Immunohistopathologic studies in the development of psoriatic lesion influenced by gamma-interferon and the producing cells.

Immunological studies on psoriasis have been done using monoclonal antibodies (MoAbs) to elucidate the relation between gamma-interferon (IFN-gamma) secreted from inflammatory infiltrate, and the expression of HLA-DR molecule on epidermal keratinocytes in the lesion. In highly inflamed psoriatic lesions, IFN-gamma producing cells were found in the inflammatory infiltrate of the dermal papillae, while keratinocytes located near IFN-gamma+ cells expressed HLA-DR molecules on the surface.
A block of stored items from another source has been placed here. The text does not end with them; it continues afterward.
(* ===== verification/DataPath.v ===== *)
(** * The data path: planning writes, replaying them, resolving reads

    Models internal/ipc/writeop.go, the planning half of internal/ipc/datapath.go
    (reclaim plans, transaction replay, read resolution) and the reclaiming
    operations: truncation (datapath.go) and punching holes (sparse.go).  The
    handlers that take the inode's lock around these are in DataHandlers. *)

From S2P Require Import Prelude Etcd EtcdFacts Schema Store Locks Extents Allocator ArenaPool InodeTimes Service.

Definition maxWriteTxnOps : Z := 120.
Definition maxReclaimOps : Z := 2.

(** ** Reclaim plans *)

Definition has_dev (s : Service) : bool := match dev s with Some _ => true | None => false end.

(** The rewrite of [old] into what a write over [start, end) leaves readable,
    and the next unused chunk number. *)
Definition planReclaim (s : Service) (old : Extent) (start end_ next : Z) : option reclaimPlan * Z :=
  if negb (has_dev s) || negb (Owns (alloc s) (DiskOff old)) then (None, next)
  else
    let '(head, tail) := SplitAround old start end_ in
    let c := mod_is (Key old) (ModRevision old) in
    let '(fo, fl) := CoveredBlocks old head tail in
    match head, tail with
    | None, None => (Some (mkPlan c [OpDelete (Key old) false] fo fl), next)
    | Some h, Some t =>
      (Some (mkPlan c [put (Key old) (Encode h); put (ExtentKey (extent_ino old) next) (Encode t)] fo fl),
       add64 next 1)
    | Some h, None => (Some (mkPlan c [put (Key old) (Encode h)] fo fl), next)
    | None, Some t =>
      if LogOff t =? LogOff old then (None, next)
      else (Some (mkPlan c [put (Key old) (Encode t)] fo fl), next)
    end.

Definition freeReclaimed (p : reclaimPlan) : svc unit :=
  if 0 <? freeLen p then freeBlocks (freeOff p) (freeLen p) else sret tt.

Fixpoint free_plans (ps : list reclaimPlan) : svc unit :=
  match ps with
  | [] => sret tt
  | p :: ps' => _ ⇠ freeReclaimed p; free_plans ps'
  end.

(** A plan applied on its own; metadata first, then the free.  The chunk
    counter advances with the plan, applied or not. *)
Definition reclaimCovered (old : Extent) (start end_ next : Z) : svc (Z * result unit) := λ s,
  let '(p, next') := planReclaim s old start end_ next in
  match p with
  | None => Ret (s, (next', Ok tt))
  | Some p =>
    (r ⇠ with_store (λ st, Txn st [p_cmp p] (p_ops p) []);
     match r with
     | Err e => sret (next', Err e)
     | Ok false => sret (next', Err ErrExtentChanged)
     | Ok true => _ ⇠ freeReclaimed p; sret (next', Ok tt)
     end) s
  end.

(** ** Writes in progress *)

Record writeOp := mkWriteOp {
  w_ino : Z; w_offset : Z; w_data : bytes; w_uid : Z; w_gen : Z;
  w_runs : list Run; w_written : bool;
  w_rec : InodeRecord; w_existing : list Extent;
  w_chunk : Z; w_seq : Z;
  w_end : Z; w_plans : list reclaimPlan; w_deferred : list Extent; w_next : Z; w_modeChanged : bool
}.

Definition dataLen (w : writeOp) : Z := Z.of_nat (length (w_data w)).
Definition padded (w : writeOp) : Z := (dataLen w + BlockSize - 1) / BlockSize * BlockSize.
(* ===== verification/ReadProps.v ===== *)
(** * Reading through the extent map

    What the walk of handleRead returns: on a list in resolution order in which
    no newer extent starts strictly inside an older one, every byte comes from
    a newest extent that covers it, and exactly the holes are left zero.  The
    condition is needed: without it the walk serves the older bytes. *)

From S2P Require Import Prelude Etcd EtcdFacts Schema Store Locks Extents ExtentProps Allocator ArenaPool InodeTimes Service DataPath.

(** ** The abstract file *)

(** [e] is a newest extent of [l] holding byte [x]. *)
Definition newest_at (l : list Extent) (x : Z) (e : Extent) : Prop :=
  e ∈ l ∧ covers e x ∧ ∀ f, f ∈ l → covers f x → Seq f <= Seq e.

(** Byte [x] of the file is byte [d] of the device. *)
Definition resolves (l : list Extent) (x d : Z) : Prop := ∃ e, newest_at l x e ∧ d = ext_disk e x.

(** No newer extent starts strictly inside an older one. *)
Definition layered (l : list Extent) : Prop :=
  ∀ e f, e ∈ l → f ∈ l → LogOff e < LogOff f < LogOff e + Length e → Seq f <= Seq e.

(** Two extents of one write agree on the bytes they have in common. *)
Definition one_writer (l : list Extent) : Prop :=
  ∀ e f x, e ∈ l → f ∈ l → Seq e = Seq f → covers e x → covers f x → ext_disk e x = ext_disk f x.

Lemma resolves_fun l x d1 d2 : one_writer l → resolves l x d1 → resolves l x d2 → d1 = d2.
Proof.
  intros H1 (e1 & (Hi1 & Hc1 & Hn1) & ->) (e2 & (Hi2 & Hc2 & Hn2) & ->).
  apply H1; auto. specialize (Hn1 e2). specialize (Hn2 e1). naive_solver lia.
Qed.

#[global] Instance covers_dec e x : Decision (covers e x).
Proof. unfold covers. apply _. Defined.

Lemma newest_exists l x : (∃ e, e ∈ l ∧ covers e x) → ∃ e, newest_at l x e.
Proof.
  induction l as [|e l IH]; [intros (? & ?%elem_of_nil & _); done|]. intros (f & Hf & Hx).
  destruct (decide (Exists (λ e, covers e x) l)) as [He|He]; rewrite Exists_exists in He.
  - destruct (IH He) as (g & Hg & Hgx & Hn).
    assert (covers e x ∧ Seq g < Seq e ∨ (covers e x → Seq e <= Seq g)) as [[]|] by (unfold covers; lia).
    + exists e. split; [left|]. split; [done|]. intros h [->|Hh]%elem_of_cons Hhx; [lia|]. specialize (Hn h Hh Hhx). lia.
    + exists g. split; [by right|]. split; [done|]. intros h [->|Hh]%elem_of_cons Hhx; auto.
  - exists e. apply elem_of_cons in Hf as [->|Hf]; [|by destruct He; eauto].
    split; [left|]. split; [done|]. intros h [->|Hh]%elem_of_cons Hhx; [lia|by destruct He; eauto].
Qed.

(** ** The walk *)

Definition in_seg (g : segment) (x : Z) : Prop := s_pos g <= x < s_pos g + s_n g.

Lemma ext_le_LogOff e f : ext_le e f → LogOff e <= LogOff f ∧ (LogOff e = LogOff f → Seq f <= Seq e).
Proof. order_solve. Qed.

Section walk.
Set Default Proof Using "Type".
Context (reqEnd : Z) (Hend : reqEnd < 2 ^ 64).

(** What the walk owes for the bytes from [pos] on. *)
Definition walk_ok (l : list Extent) (pos : Z) (segs : list segment) : Prop :=
  Forall (λ g, pos <= s_pos g ∧ 0 <= s_n g ∧ s_pos g + s_n g <= reqEnd) segs ∧
  StronglySorted (λ g h, s_pos g + s_n g <= s_pos h) segs ∧
  ∀ x, pos <= x < reqEnd →
  (∀ g, g ∈ segs → in_seg g x → resolves l x (s_disk g + (x - s_pos g))) ∧
  ((∃ e, e ∈ l ∧ covers e x) → ∃ g, g ∈ segs ∧ in_seg g x).

Lemma seg_walk_skip e l pos segs :
  LogOff e + Length e <= pos → walk_ok l pos segs → walk_ok (e :: l) pos segs.
Proof.
  intros He (Hf & Hs & Hx). split; [done|]. split; [done|]. intros x Hr.
  destruct (Hx x Hr) as [H1 H2]. split.
  - intros g Hg Hgx. destruct (H1 g Hg Hgx) as (f & (Hfl & Hfx & Hn) & ->).
    exists f. split; [|done]. split; [by right|]. split; [done|].
    intros h [->|Hh]%elem_of_cons Hhx; [unfold covers in Hhx; lia|auto].
  - intros (f & [->|Hf']%elem_of_cons & Hfx); [unfold covers in Hfx; lia|eauto].
Qed.

Lemma walk_take e l pos segs :
  ext_wf e → 0 <= pos → pos < reqEnd → LogOff e < reqEnd → pos < LogOff e + Length e →
  (∀ f, f ∈ l → ext_le e f) → layered (e :: l) →
  let p := Z.max pos (LogOff e) in
  let n := Z.min (LogOff e + Length e - p) (reqEnd - p) in
  walk_ok l (p + n) segs →
  walk_ok (e :: l) pos (mkSegment p (DiskOff e + (p - LogOff e)) n :: segs).
Proof.
  intros Hwf H0 Hpos Hlog Hlt Hle Hlay p n (Hf & Hs & Hx).
  assert (pos <= p ∧ LogOff e <= p ∧ 0 <= n ∧ p + n <= reqEnd ∧ p + n <= LogOff e + Length e) as Hb
    by (unfold ext_wf in Hwf; lia).
  split; [|split].
  - constructor; [simpl; lia|]. eapply Forall_impl; [exact Hf|]. simpl. lia.
  - constructor; [done|]. eapply Forall_impl; [exact Hf|]. simpl. lia.
  - intros x Hr. assert (∀ f, f ∈ l → x < p → ¬ covers f x) as Hhole.
    { intros f Hfl Hxp Hc. destruct (ext_le_LogOff e f (Hle f Hfl)) as [? _]. unfold covers in Hc. lia. }
    split.
    + intros g [->|Hg]%elem_of_cons Hgx; simpl in *.
      * unfold in_seg in Hgx; simpl in Hgx. exists e. split; [|unfold ext_disk; lia].
        split; [left|]. split; [unfold covers; lia|].
        intros f [->|Hfl]%elem_of_cons Hfx; [lia|]. destruct (ext_le_LogOff e f (Hle f Hfl)) as [Hlo Hse].
        destruct (decide (LogOff e = LogOff f)); [auto|]. unfold covers in Hfx.
        apply Hlay; [left|by right|lia].
      * assert (p + n <= x) as Hpn by (rewrite Forall_forall in Hf; specialize (Hf g Hg); unfold in_seg in Hgx; lia).
        destruct (Hx x ltac:(lia)) as [H1 _]. destruct (H1 g Hg Hgx) as (f & (Hfl & Hfx & Hn) & Hd).
        exists f. split; [|done]. split; [by right|]. split; [done|].
        intros h [->|Hh]%elem_of_cons Hhx; [unfold covers in Hhx; lia|auto].
    + intros (f & Hfl & Hfx). destruct (decide (x < p + n)) as [Hxn|Hxn].
      * exists (mkSegment p (DiskOff e + (p - LogOff e)) n). split; [left|]. unfold in_seg; simpl.
        split; [|done]. destruct (decide (x < p)) as [Hxp|]; [|lia].
        apply elem_of_cons in Hfl as [->|Hfl]; [unfold covers in Hfx; lia|by destruct (Hhole f Hfl Hxp)].
      * apply elem_of_cons in Hfl as [->|Hfl]; [unfold covers in Hfx; lia|].
        destruct (Hx x ltac:(lia)) as [_ H2]. destruct H2 as (g & Hg & Hgx); [eauto|]. exists g. split; [by right|done].
Qed.

Lemma layered_cons e l : layered (e :: l) → layered l.
Proof. intros H f g Hf Hg. apply H; by right. Qed.

Lemma read_segments_ok l pos :
  Forall ext_wf l → StronglySorted ext_le l → layered l → 0 <= pos →
  walk_ok l pos (read_segments l pos reqEnd).
Proof using Hend.
  intros Hwf Hsort Hlay. revert pos. induction l as [|e l IH]; intros pos Hpos.
  { split; [done|]. split; [constructor|]. intros x _. split; [intros g Hg; inversion Hg|].
    intros (e & He & _). inversion He. }
  inversion Hwf as [|? ? He Hwl]; subst. inversion Hsort as [|? ? Hsl Hle]; subst.
  rewrite Forall_forall in Hle. specialize (IH Hwl Hsl (layered_cons _ _ Hlay)).
  pose proof He as (? & ? & ? & ? & ? & _). unfold BlockSize in *. cbn [read_segments]. rewrite (End_wf e He).
  destruct ((reqEnd <=? pos) || (reqEnd <=? LogOff e)) eqn:E.
  { split; [done|]. split; [constructor|]. intros x Hr. split; [intros g Hg; inversion Hg|].
    intros (f & Hf & Hc). exfalso. unfold covers in Hc. apply orb_true_iff in E as [E|E]; zbool; [lia|].
    apply elem_of_cons in Hf as [->|Hf]; [lia|]. destruct (ext_le_LogOff e f (Hle f Hf)). lia. }
  zbool. destruct (Z.leb_spec (LogOff e + Length e) pos); [by apply seg_walk_skip; auto|].
  rewrite !(sub64_small (Z.max pos _)), (sub64_small (Length e)), (sub64_small reqEnd) by lia.
  replace (Length e - (Z.max pos (LogOff e) - LogOff e)) with (LogOff e + Length e - Z.max pos (LogOff e)) by lia.
  rewrite !add64_small by lia. apply walk_take; try done; try lia. apply IH. lia.
Qed.
End walk.

(** ** The bytes of a read *)

(** The device answers reads from [disk]. *)
Definition disk_serves `{E : Etcd} (disk : Z → Z) : Prop :=
  ∀ off n srv, (eserve (QIO (DevRead off n)) srv).2 = Some (map disk (seqZ off n)).

(** What the file holds at [x]: the device byte its newest extent names, or
    the zero of a hole. *)
Definition file_byte (disk : Z → Z) (l : list Extent) (x v : Z) : Prop :=
  (∃ d, resolves l x d ∧ v = disk d) ∨ ((∀ e, e ∈ l → ¬ covers e x) ∧ v = 0).

Lemma splice_lookup dst i b j :
  0 <= i → (Z.to_nat i + length b <= length dst)%nat →
  length (splice dst i b) = length dst ∧
  splice dst i b !! j = (if decide (Z.to_nat i <= j < Z.to_nat i + length b)%nat
                         then b !! (j - Z.to_nat i)%nat else dst !! j).
Proof.
  intros Hi Hl. unfold splice. split; [rewrite !length_app, length_take, length_drop; lia|].
  case_decide as Hj.
  - rewrite lookup_app_r, lookup_app_l; rewrite length_take, ?Nat.min_l by lia; [done|lia|lia].
  - destruct (decide (j < Z.to_nat i)%nat).
    + rewrite lookup_app_l by (rewrite length_take; lia). by rewrite lookup_take_lt by lia.
    + rewrite !lookup_app_r by (rewrite ?length_take; lia). rewrite length_take, lookup_drop.
      f_equal. lia.
Qed.

Section bytes.
Set Default Proof Using "Type".
Context `{E : Etcd} (disk : Z → Z) (Hdisk : disk_serves disk).
Context (s : Service) (e : lockEntry) (d : Device) (Hdev : dev s = Some d) (Hbuf : direct d = false).
Context (Hnone : ∀ n off, bufferedReadAt s e n off = None).

Lemma run_readInto n off srv :
  ∃ srv', run (readInto s n off) srv = (srv', Ok (map disk (seqZ off n))).
Proof using Hdisk Hdev Hbuf.
  unfold readInto, directSafe, ReadAt, misaligned. rewrite Hdev, Hbuf. simpl.
  specialize (Hdisk off n srv). destruct (eserve _ srv) as [srv' r]. simpl in *. subst. eauto.
Qed.

(** Segments in order, inside the buffer, fill exactly their own bytes. *)
Lemma run_read_fill segs offset reqEnd buf srv :
  length buf = Z.to_nat (reqEnd - offset) →
  Forall (λ g, offset <= s_pos g ∧ 0 <= s_n g ∧ s_pos g + s_n g <= reqEnd) segs →
  StronglySorted (λ g h, s_pos g + s_n g <= s_pos h) segs →
  ∃ srv' out, run (read_fill s e offset segs buf) srv = (srv', Ok out) ∧ length out = length buf ∧
  ∀ x, offset <= x < reqEnd →
    (∀ g, g ∈ segs → in_seg g x → out !! Z.to_nat (x - offset) = Some (disk (s_disk g + (x - s_pos g)))) ∧
    ((∀ g, g ∈ segs → ¬ in_seg g x) → out !! Z.to_nat (x - offset) = buf !! Z.to_nat (x - offset)).
Proof using Hdisk Hdev Hbuf Hnone.
  revert buf srv. induction segs as [|g segs IH]; intros buf srv Hlen Hall Hs.
  { exists srv, buf. split; [done|]. split; [done|]. intros x Hx. split; [intros g Hg; inversion Hg|done]. }
  inversion Hall as [|? ? (Hg1 & Hg2 & Hg3) Hall']; subst. inversion Hs as [|? ? Hs' Hge]; subst.
  cbn [read_fill]. rewrite Hnone. unfold ebind. rewrite run_bind.
  destruct (run_readInto (s_n g) (s_disk g) srv) as [srv1 ->]. set (b := map disk _).
  assert (length b = Z.to_nat (s_n g)) as Hb by (unfold b; rewrite length_map, length_seqZ; done).
  pose proof (λ j, splice_lookup buf (s_pos g - offset) b j ltac:(lia) ltac:(lia)) as Hsp.
  destruct (IH (splice buf (s_pos g - offset) b) srv1) as (srv' & out & Hrun & Hl & Hout); [|done..|].
  { by rewrite (proj1 (Hsp 0%nat)). }
  exists srv', out. split; [done|]. split; [by rewrite Hl, (proj1 (Hsp 0%nat))|].
  intros x Hx. destruct (Hout x Hx) as [H1 H2]. rewrite Forall_forall in Hge.
  assert (in_seg g x → splice buf (s_pos g - offset) b !! Z.to_nat (x - offset) = Some (disk (s_disk g + (x - s_pos g)))) as Hgx.
  { unfold in_seg. intros Hgx. rewrite (proj2 (Hsp _)), decide_True by lia. unfold b.
    rewrite list_lookup_fmap.
    replace (seqZ (s_disk g) (s_n g) !! _) with (Some (s_disk g + (x - s_pos g))); [done|].
    symmetry. apply lookup_seqZ. lia. }
  split.
  - intros h [->|Hh]%elem_of_cons Hhx; [|by apply H1]. rewrite H2; [by apply Hgx|].
    intros h Hh Hh'. specialize (Hge h Hh). unfold in_seg in *. lia.
  - intros Hn. rewrite H2 by (intros h Hh; apply Hn; by right).
    rewrite (proj2 (Hsp _)), decide_False; [done|]. intros Hd. apply (Hn g); [left|].
    unfold in_seg. lia.
Qed.
End bytes.


(** A file of three extents, the newest in the middle of the others' reach. *)
Definition demo_opts : Options := mkOptions 0 defaultFlushMaxBytes defaultBufferMaxBytes false false false true.
Definition demo_svc : Service :=
  mkService demo_opts (lit "n1") false false true 0 (mkLockState None 0) (mkAllocator [new_arena 0] 0 0)
    (Some (mkDevice false 512 (2 ^ 40))) 0 0 false ∅.
Definition demo_rec (size : Z) : InodeRecord := mkInode 7 size 0 (Z.lor ModeFile 420) 1 0 0 0 4096 0 0 0 0.
Definition ext_at (chunk seq log disk len : Z) : Extent :=
  mkExtent (ExtentKey 7 chunk) chunk 1 seq (lit "n1") log disk len 0.
Definition demo_exts : list Extent := [ext_at 0 0 0 8192 4096; ext_at 2 1 4096 40960 100; ext_at 1 0 4096 65536 4096].

Lemma ref_disk_serves : @disk_serves ref_etcd ref_disk.
Proof. by intros off n srv. Qed.

Section reread.
Set Default Proof Using "Type".
Context (ino : Z) (Hino : is_u64 ino).

Lemma extents_of_elem m e :
  canonical ino m →
  e ∈ extents_of ino m ↔
  ∃ c x, is_u64 c ∧ (λ r, (kv_val r, kv_mod r)) <$> mkvs m !! ExtentKey ino c = Some x ∧ ext_view ino c x = Some e.
Proof.
  intros Hcan. unfold extents_of, DecodeExtents, SortExtents. rewrite merge_sort_Permutation, list_elem_of_omap.
  split.
  - intros ([k r] & Hin & He). apply elem_of_range_prefix in Hin as [Hk Hp]. simpl in He.
    destruct (Hcan k r Hk Hp) as (c & Hc & ->). exists c, (kv_val r, kv_mod r). by rewrite Hk.
  - intros (c & x & Hc & Hx & He). destruct (mkvs m !! ExtentKey ino c) as [r|] eqn:Er; [|done].
    injection Hx as <-. exists (ExtentKey ino c, r). split; [|done].
    apply elem_of_range_prefix. split; [done|]. apply ExtentKey_has_prefix.
Qed.

Lemma extents_of_tidy m : canonical ino m → tidy (extents_of ino m).
Proof using Hino.
  intros Hcan. unfold extents_of, DecodeExtents. split; [apply StronglySorted_merge_sort; apply _|].
  unfold SortExtents. rewrite merge_sort_Permutation.
  assert (NoDup (range_kvs (RPrefix (ExtentPrefix ino)) m).*1) as Hn.
  { simpl. unfold range_all. rewrite merge_sort_Permutation. eapply sublist_NoDup; [apply (NoDup_fst_map_to_list (mkvs m))|].
    apply fmap_sublist, sublist_filter. }
  assert (∀ k r, (k, r) ∈ range_kvs (RPrefix (ExtentPrefix ino)) m → ∃ c, is_u64 c ∧ k = ExtentKey ino c) as Hk.
  { intros k r [Hk Hp]%elem_of_range_prefix. eauto. }
  revert Hn Hk. generalize (range_kvs (RPrefix (ExtentPrefix ino)) m) as l.
  induction l as [|[k r] l IH]; intros Hn Hk; simpl; [constructor|].
  simpl in Hn. apply NoDup_cons in Hn as [Hnk Hn]. specialize (IH Hn (λ k' r' H, Hk k' r' (list_elem_of_further _ _ _ H))).
  destruct (Hk k r (list_elem_of_here _ _)) as (c & Hc & ->).
  destruct (DecodeExtent (ExtentKey ino c) (kv_val r)) as [d|] eqn:Ed; simpl; [|done].
  apply NoDup_cons. split; [|done]. destruct (DecodeExtent_key ino c _ _ Hino Hc Ed) as (_ & -> & _).
  intros (f & Ef & Hf)%list_elem_of_fmap. apply list_elem_of_omap in Hf as ([k' r'] & Hin & Hf). simpl in Hf.
  destruct (Hk k' r' (list_elem_of_further _ _ _ Hin)) as (c' & Hc' & ->).
  destruct (DecodeExtent (ExtentKey ino c') (kv_val r')) as [d'|] eqn:Ed'; simplify_eq/=.
  destruct (DecodeExtent_key ino c' _ _ Hino Hc' Ed') as (_ & <- & _).
  apply Hnk. by eapply (list_elem_of_fmap_2 fst _ (ExtentKey ino _, r')).
Qed.
End reread.

(** ** Replaying a transaction *)

(** The operations of a write: the inode's record and its extents. *)
Definition write_op (ino : Z) (o : op) : Prop :=
  match o with
  | OpPut k _ _ => k = InodeKey ino ∨ ∃ c, is_u64 c ∧ k = ExtentKey ino c
  | OpDelete k p => p = false ∧ ∃ c, is_u64 c ∧ k = ExtentKey ino c
  end.

Definition put_ext (ino : Z) (o : op) : option Extent :=
  match o with
  | OpPut k v _ => if bool_decide (k = InodeKey ino) then None else DecodeExtent k v
  | OpDelete _ _ => None
  end.
Definition del_chunk (o : op) : option Z :=
  match o with OpDelete k _ => snd <$> ParseExtentKey k | OpPut _ _ _ => None end.

Section replay.
Set Default Proof Using "Type".
Context (ino : Z) (Hino : is_u64 ino).

(** What a replay that succeeds has collected. *)
Lemma replay_ops_spec os r0 r :
  replay_ops ino os r0 = Some r →
  t_puts r = t_puts r0 ++ omap (put_ext ino) os ∧ t_dels r = t_dels r0 ++ omap del_chunk os ∧
  (∀ k v l, OpPut k v l ∈ os → k ≠ InodeKey ino → is_Some (DecodeExtent k v)).
Proof.
  revert r0. induction os as [|o os IH]; intros r0; simpl.
  { intros [= ->]. rewrite !app_nil_r. split; [done|]. split; [done|]. by intros ? ? ? ?%elem_of_nil. }
  destruct o as [k v l|k p]; simpl.
  - case_bool_decide as Hk.
    + destruct (DecodeInode v); [|done]. intros (H1 & H2 & H3)%IH. simpl in *. split; [done|]. split; [done|].
      intros k' v' l' [E|Hin]%elem_of_cons; [by simplify_eq|by eauto].
    + destruct (has_prefix _ k); [|done]. simpl. destruct (DecodeExtent k v) as [d|] eqn:Ed; [|done].
      intros (H1 & H2 & H3)%IH. simpl in *. rewrite H1, <- app_assoc. split; [done|]. split; [done|].
      intros k' v' l' [E|Hin]%elem_of_cons Hne; [simplify_eq; by rewrite Ed|by eauto].
  - destruct (has_prefix _ k); [|done]. simpl. destruct (ParseExtentKey k) as [[? c]|]; [|done].
    intros (H1 & H2 & H3)%IH. simpl in *. rewrite H2, <- app_assoc. split; [done|]. split; [done|].
    intros k' v' l' [E|Hin]%elem_of_cons; [done|by eauto].
Qed.

Context (os : list op) (Hops : Forall (write_op ino) os) (Hdis : ops_distinct os = true).

Lemma puts_NoDup : NoDup (Chunk <$> omap (put_ext ino) os).
Proof using Hino Hops Hdis.
  apply ops_distinct_spec in Hdis as [Hn _]. revert Hn. induction Hops as [|o os' Ho Hos IH]; simpl; [constructor|].
  intros Hn. apply NoDup_app in Hn as (Hn1 & Hd & Hn2). specialize (IH Hos Hn2).
  destruct o as [k v l|k p]; simpl; [|done]. case_bool_decide as Hk; [done|].
  destruct Ho as [?|(c & Hc & ->)]; [done|]. destruct (DecodeExtent (ExtentKey ino c) v) as [d|] eqn:Ed; simpl; [|done].
  apply NoDup_cons. split; [|done]. destruct (DecodeExtent_key ino c v d Hino Hc Ed) as (_ & -> & _).
  intros (f & -> & Hf)%list_elem_of_fmap. apply list_elem_of_omap in Hf as (o & Hin & Hf).
  destruct o as [k' v' l'|]; simpl in Hf; [|done]. case_bool_decide as Hk'; [done|].
  rewrite Forall_forall in Hos. destruct (Hos _ Hin) as [?|(c' & Hc' & ->)]; [done|].
  destruct (DecodeExtent_key ino c' v' f Hino Hc' Hf) as (_ & <- & _).
  apply (Hd (ExtentKey ino (Chunk f))); [simpl; left|]. clear -Hin.
  induction os' as [|o os IH]; [by apply elem_of_nil in Hin|]. simpl. apply elem_of_app.
  apply elem_of_cons in Hin as [<-|Hin]; [left; left|right; auto].
Qed.

(** A replayed put is the operation on its key, and only that. *)
Lemma put_ext_elem c p :
  is_u64 c → p ∈ omap (put_ext ino) os ∧ Chunk p = c ↔
  ∃ v l, OpPut (ExtentKey ino c) v l ∈ os ∧ DecodeExtent (ExtentKey ino c) v = Some p.
Proof using Hino Hops.
  intros Hc. rewrite list_elem_of_omap. split.
  - intros ((o & Hin & Ho) & Hp). destruct o as [k v l|]; simpl in Ho; [|done]. case_bool_decide as Hk; [done|].
    rewrite Forall_forall in Hops. destruct (Hops _ Hin) as [?|(c' & Hc' & ->)]; [done|].
    destruct (DecodeExtent_key ino c' v p Hino Hc' Ho) as (_ & Hp' & _). assert (c' = c) as -> by congruence. eauto.
  - intros (v & l & Hin & Hd). split; [|by apply (DecodeExtent_key ino c v p Hino Hc) in Hd as (_ & ? & _)].
    exists (OpPut (ExtentKey ino c) v l). split; [done|]. cbn [put_ext].
    rewrite bool_decide_eq_false_2; [done|]. intros E. by apply (InodeKey_not_extent ino c).
Qed.

Lemma del_chunk_elem c :
  is_u64 c → c ∈ omap del_chunk os ↔ ∃ p, OpDelete (ExtentKey ino c) p ∈ os.
Proof using Hino Hops.
  intros Hc. rewrite list_elem_of_omap. split.
  - intros (o & Hin & Ho). destruct o as [|k p]; simpl in Ho; [done|].
    rewrite Forall_forall in Hops. destruct (Hops _ Hin) as (-> & c' & Hc' & ->).
    rewrite ParseExtentKey_ok in Ho by done. injection Ho as ->. eauto.
  - intros (p & Hin). exists (OpDelete (ExtentKey ino c) p). split; [done|]. simpl. by rewrite ParseExtentKey_ok.
Qed.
In fully developed psoriatic lesions, HLA-DR+ keratinocytes were mainly found in the thin epidermis over the elongated dermal papillae where IFN-gamma deposited not only at infiltrates but also in teh dermal components. The IFN-gamma+ cells were activated T cells which exhibited HLA-DR and interleukin 2 receptor. Munro's microabscess under the horny layer also included IFN-gamma producing cells. A radioimmunoassay by the sandwich method with anti-human IFN-gamma and anti-recombinant IFN-gamma MoAbs found that extracts from psoriatic scales contained IFN-gamma. The results suggest that HLA-DR+ keratinocytes are due to the effect of IFN-gamma secreted by activated T cells in psoriatic lesions. The proliferation of keratinocytes over the dermal papillae in fully developed lesions seemed to be inhibited by IFN-gamma from the inflammatory infiltrate. We consider that cell-mediated immune reaction plays an important role in the development of psoriatic eruption.